Yes, “Mario Kart 8” will drive you up walls and even take you upside down as tracks twist in every direction. Although it may sound disorienting, the game turns the camera as you drive, to keep your viewpoint level. On some tracks you barely notice you are on the ceiling, except during the postgame replay. To that end, the anti-gravity elements are there purely for inventive track designs, allowing for thrilling plunges down a waterfall and vertiginous U-turns on roads that hang in midair.
To forever save those moments, “Mario Kart 8” will create shareable highlight reels of your race. By clicking through a selection of simple settings after any event, the game can generate a 30- to 60-second video clip of highlights, which can be shared to Nintendo’s Miiverse site or to YouTube. Perusing friends’ replays is a great way to discover shortcuts and techniques that can shave tenths off of your Time Trial scores.

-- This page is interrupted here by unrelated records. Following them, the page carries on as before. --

(** The row is charged as the mode allows; the row that came back is its new
    value, unless it cannot be read any more. *)
Lemma ends_account time tokens mode expected (Q : gostring + GoalAccountingOutcome -> System -> Prop) s :
  (forall e s', same s s' -> may_fail \/ broken s -> Q (inl e) s') ->
  (forall goal s', same s s' -> (time <= 0 /\ tokens <= 0)
     \/ (forall g, goals s !! threadID = Some g -> statusFilter mode (Status g) && id_matches expected g = false) ->
     Q (inr (GoalAccountingOutcomeUnchanged goal)) s') ->
  (forall g now s', accounting s' = accounting s -> enabled s' = enabled s -> goals s !! threadID = Some g ->
     statusFilter mode (Status g) = true -> id_matches expected g = true ->
     let g' := charged_row mode now (Z.max time 0) (Z.max tokens 0) g in
     goals s' = <[threadID := g']> (goals s) ->
     match threadGoalFromRow g' with
     | Some _ => Q (inr (GoalAccountingOutcomeUpdated g')) s'
     | None => forall e, Q (inl e) s'
     end) ->
  ends Q (AccountThreadGoalUsage threadID bad_row time tokens mode expected) s.
Proof.
  intros He Hn Hu. assert (((time <= 0 /\ tokens <= 0)
     \/ (forall g, goals s !! threadID = Some g -> statusFilter mode (Status g) && id_matches expected g = false)) ->
    forall s0, same s s0 -> ends Q (try (GetThreadGoalOf threadID bad_row)
    (fun goal => ret (inr (GoalAccountingOutcomeUnchanged goal)))) s0) as Hread.
  { intros Hw s0 (H1 & H2 & H3). apply ends_try, ends_get; [intros e s' (H4 & H5 & H6) Hb|intros s' (H4 & H5 & H6) _; cbn].
    - apply He; [split_and!; congruence|]. unfold broken in *. by rewrite H2 in Hb.
    - apply Hn; [split_and!; congruence|done]. }
  unfold AccountThreadGoalUsage. destruct ((Z.max time 0 =? 0) && (Z.max tokens 0 =? 0)) eqn:Ez.
  { apply Hread; [|done]. left. apply andb_true_iff in Ez as [?%Z.eqb_eq ?%Z.eqb_eq]. lia. }
  apply ends_try, ends_wrap, ends_bind. intros c Hc. cbn. destruct (db_error c) eqn:Ec; cbn.
  { apply He; [done|]. left. exists c. split; [done|congruence]. }
  unfold AccountThreadGoalUsage_exec. rewrite Ez. unfold sql_update.
  destruct (goals s !! threadID) as [g|] eqn:E; [|apply Hread; [by right; intros|done]].
  destruct (statusFilter mode (Status g) && id_matches expected g) eqn:E1; [|apply Hread; [right; intros; by simplify_eq|done]].
  apply andb_true_iff in E1 as [E1 E2].
  match goal with |- context [<[threadID := ?g']> (goals s)] =>
    specialize (Hu g _ (set_goals (<[threadID := g']> (goals s)) (at_time c s)) eq_refl eq_refl eq_refl E1 E2 eq_refl);
    pose proof (threadGoalFromRow_Some g') as Hr end.
  unfold set_goals in *. cbn in *. destruct (threadGoalFromRow _) as [r|]; cbn; [|by apply Hu]. by rewrite (Hr r eq_refl).
Qed.
End Ends.
(** * Mi3AD ticket scanner and password helpers: a shallow embedding

  This development embeds three pieces of the application:

  - [src/app/scanner.tsx]: the handlers of [ScannerScreen]
    ([handleBarCodeScanned], [handleManualQRSubmit], [processQRCode],
    [confirmEntry], [resetScanner]) as functions on an explicit record
    holding the component state, the two refs and the booking list;
  - [src/utils/securityUtils.ts]: the password, encryption, storage, token
    and key helpers;
  - the two localisation providers.

  A handler of a function component is a closure of the render that
  created it: it reads the values [useState] and [useEvents] returned in
  that render, however the cells have moved since, while a ref is read
  and written where it stands.  Every handler of the screen therefore
  takes the state as last rendered beside the state as it stands; a state
  setter is a field update of the latter, an [Alert.alert] an output, and
  a re-render is an event of its own. *)

From Stdlib Require Import List String Ascii Bool Arith NArith DecimalString Lia.
From Stdlib Require Import ZArith ZifyNat.
Import ListNotations.
Open Scope string_scope.

(** The line feed written [\n] in the source's template literals. *)
Definition nl : string := String (ascii_of_nat 10) EmptyString.

Module Scanner.
Section ScannerScreen.

(** JavaScript numbers are kept abstract: the screen only compares a price
    with [0] and interpolates numbers into template literals. *)
Context {Num : Type}.
Variable isZero : Num -> bool.            (* n === 0 *)
Variable numToString : Num -> string.     (* `${n}` *)
Variable trim : string -> string.         (* String.prototype.trim *)

(** The keys of [statusColors] and [statusLabels]. *)
Inductive Status : Type := confirmed | cancelled | used.

Definition Status_eqb (a b : Status) : bool :=
  match a, b with
  | confirmed, confirmed | cancelled, cancelled | used, used => true
  | _, _ => false
  end.

(** Modelled from the spec: the [Booking] type of [@/context/EventContext],
    which is not among the sources; these are the fields of the spec's
    data model, and the only ones the screen reads. *)
Record Booking : Type := mkBooking {
  id : string;
  qrCode : string;
  status : Status;
  ticketCount : Num;
  totalPrice : Num
}.

Definition setStatus (st : Status) (b : Booking) : Booking :=
  {| id := id b; qrCode := qrCode b; status := st;
     ticketCount := ticketCount b; totalPrice := totalPrice b |}.

(** Modelled from the spec: [markTicketAsUsed] of [@/context/EventContext],
    which is not among the sources.  The spec's commit step sets
    [status = used] on the booking with the given identifier and touches
    nothing else.  [None] stands for a rejected promise; the spec names no
    condition under which the in-memory list rejects. *)
Definition markTicketAsUsed (bookingId : string) (bs : list Booking)
  : option (list Booking) :=
  Some (map (fun b => if id b =? bookingId then setStatus used b else b) bs).

(** The [type] field of [scanResult]. *)
Inductive ResultType : Type := success | error | warning.

Record ScanResult : Type := mkScanResult {
  type : ResultType;
  title : string;
  message : string
}.

(** An [Alert.alert(title, message, buttons)] call.  [onPressResets] tells
    whether the alert carries the button whose [onPress] is
    [resetScanner]; pressing it is the event [ResetScanner] below. *)
Record Alert : Type := mkAlert {
  alertTitle : string;
  alertMessage : string;
  onPressResets : bool
}.

(** [useState] cells, the two refs and the [bookings] of [useEvents()].
    [scanTimeoutRef] is [true] while a timer set by [resetScanner] is
    pending (neither fired nor cleared).  The same record serves for the
    state as it stands and for the state as a render showed it; of the
    latter a handler reads the cells and [bookings], never the refs. *)
Record State : Type := mkState {
  bookings : list Booking;
  scanned : bool;
  scanResult : option ScanResult;
  manualQRCode : string;
  lastScannedCode : string;
  scanTimeoutRef : bool
}.
(** X11.  An alphanumeric cell has, after the strip of the detector, at
    least two characters; it begins with a letter or a number and holds
    only letters, numbers, spaces and the allowed special characters.  A
    cell of one character is never alphanumeric. *)
Theorem alphanum_shape (U : unicode_db) (strip : bool) (cell : Str.t) :
  let td := detector strip in
  is_unicode_alphanum U td cell = Ok true ->
  exists a b s,
    stripped td cell = a :: b :: s /\
    (u_letter U a = true \/ u_number U a = true) /\
    forall c, In c (stripped td cell) ->
      u_letter U c = true \/ u_number U c = true \/ c = ord " " \/
      In c SPECIALS_ALLOWED.
Proof.
  intros td; subst td. unfold is_unicode_alphanum.
  rewrite (@run_regex_value U _ cell "unicode_alphanum" Pat.unicode_alphanum)
    by (apply detector_pattern; reflexivity).
  intros H; injection H as H.
  destruct (stripped (detector strip) cell) as [|a [|b s]] eqn:E.
  - rewrite alnum_short in H by (cbn; lia); discriminate.
  - rewrite alnum_short in H by (cbn; lia); discriminate.
  - exists a, b, s. split; [reflexivity|]. split.
    + destruct (u_letter U a) eqn:HL; [left; reflexivity|].
      destruct (u_number U a) eqn:HN; [right; reflexivity|].
      rewrite alnum_first in H by assumption; discriminate.
    + intros c Hin. apply matches_consumable in H.
      rewrite forallb_forall in H. specialize (H c Hin).
      apply alnum_chars in H. unfold alnum_char in H.
      repeat (rewrite orb_true_iff in H).
      destruct H as [[[H|H]|H]|H]; auto.
      * apply N.eqb_eq in H; auto.
      * apply existsb_exists in H. destruct H as [x [Hx Hc]].
        apply N.eqb_eq in Hc; subst x; auto.
Qed.

Lemma alphanum_shape_witness :
  exists a b s,
    stripped (detector true) (py " abc ") = a :: b :: s /\
    (u_letter ascii_db a = true \/ u_number ascii_db a = true) /\
    forall c, In c (stripped (detector true) (py " abc ")) ->
      u_letter ascii_db c = true \/ u_number ascii_db c = true \/
      c = ord " " \/ In c SPECIALS_ALLOWED.
Proof.
  apply (@alphanum_shape ascii_db true (py " abc ")).
  vm_compute; reflexivity.
Defined.

(** ** Currency amounts *)

Section Currency.

Variable U : unicode_db.

Lemma run_Cat a b st k :
  run U (Cat a b) st k = run U a st (fun st1 => run U b st1 k).
Proof. reflexivity. Qed.

Lemma run_Alt a b st k :
  run U (Alt a b) st k = orelse (run U a st k) (run U b st k).
Proof. reflexivity. Qed.

Lemma run_Eps st k : run U Eps st k = k st.
Proof. reflexivity. Qed.

Lemma run_Group n r st k :
  run U (Group n r) st k = run U r st (fun st1 => k (set_group n st st1)).
Proof. reflexivity. Qed.

Lemma run_Set items st k :
  run U (Set_ items) st k =
  match rest st with
  | c :: s' =>
      if existsb (fun i => citem_mem U i c) items then k (advance st s')
      else None
  | [] => None
  end.
Proof. reflexivity. Qed.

“Mario Kart 8” supports all of Nintendo’s modern controllers. You can use the GamePad or a Wii Remote/Wii Wheel for motion-based controls, although that still does not quite measure up to the old-fashioned joystick-based option. The GamePad itself supports both modes — a button on the screen lets you instantly swap between control schemes — or you can use Nintendo’s Wii U Pro Controller. The GamePad also is the new home for the live race rankings, which means those beautiful HD tracks are not obscured by leaderboards and the overhead track map.
Unless you’re the type of Karter who exclusively plays battle mode, which Nintendo unexpectedly hamstrung in this outing, you’ll find “Mario Kart 8” a typically fantastic entry in the line. The kart handling is as precise and satisfying as ever; the course designs bright and detailed. With plenty of customization options and the ability to create dramatic race videos, “Mario Kart 8” is a crowd pleaser.